##### Dataset records #####
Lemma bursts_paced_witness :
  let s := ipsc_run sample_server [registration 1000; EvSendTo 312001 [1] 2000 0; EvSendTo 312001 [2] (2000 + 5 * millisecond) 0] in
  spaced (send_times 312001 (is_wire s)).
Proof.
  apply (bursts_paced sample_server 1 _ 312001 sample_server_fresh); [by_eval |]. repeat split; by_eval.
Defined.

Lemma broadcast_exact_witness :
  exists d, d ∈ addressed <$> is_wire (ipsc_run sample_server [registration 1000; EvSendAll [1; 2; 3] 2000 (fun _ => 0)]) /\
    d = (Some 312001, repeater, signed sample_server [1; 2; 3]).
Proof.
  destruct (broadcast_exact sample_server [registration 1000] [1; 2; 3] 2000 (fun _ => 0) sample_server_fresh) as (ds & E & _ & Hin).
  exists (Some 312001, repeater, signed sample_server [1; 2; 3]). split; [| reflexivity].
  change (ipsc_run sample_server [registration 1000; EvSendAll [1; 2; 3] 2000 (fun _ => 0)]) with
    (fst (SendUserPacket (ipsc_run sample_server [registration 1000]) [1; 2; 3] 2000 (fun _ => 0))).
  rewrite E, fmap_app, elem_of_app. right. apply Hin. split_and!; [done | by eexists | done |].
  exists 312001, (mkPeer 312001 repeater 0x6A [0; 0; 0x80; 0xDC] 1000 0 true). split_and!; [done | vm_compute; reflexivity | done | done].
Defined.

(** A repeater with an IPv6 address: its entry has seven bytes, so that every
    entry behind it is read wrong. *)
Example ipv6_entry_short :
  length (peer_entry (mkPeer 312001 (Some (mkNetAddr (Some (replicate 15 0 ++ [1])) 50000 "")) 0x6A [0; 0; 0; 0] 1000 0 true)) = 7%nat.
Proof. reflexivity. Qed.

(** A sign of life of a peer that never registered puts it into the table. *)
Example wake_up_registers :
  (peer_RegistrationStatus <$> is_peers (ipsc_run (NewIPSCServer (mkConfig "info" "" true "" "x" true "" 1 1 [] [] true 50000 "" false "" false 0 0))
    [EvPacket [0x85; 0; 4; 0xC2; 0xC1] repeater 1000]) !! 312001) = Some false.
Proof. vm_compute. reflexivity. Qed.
#####
▶ Activity:
Give back the line containing "(** A sign of" and all the lines after it through the end of the records, unchanged.

▶ Worked solution:
(** A sign of life of a peer that never registered puts it into the table. *)
Example wake_up_registers :
  (peer_RegistrationStatus <$> is_peers (ipsc_run (NewIPSCServer (mkConfig "info" "" true "" "x" true "" 1 1 [] [] true 50000 "" false "" false 0 0))
    [EvPacket [0x85; 0; 4; 0xC2; 0xC1] repeater 1000]) !! 312001) = Some false.
Proof. vm_compute. reflexivity. Qed.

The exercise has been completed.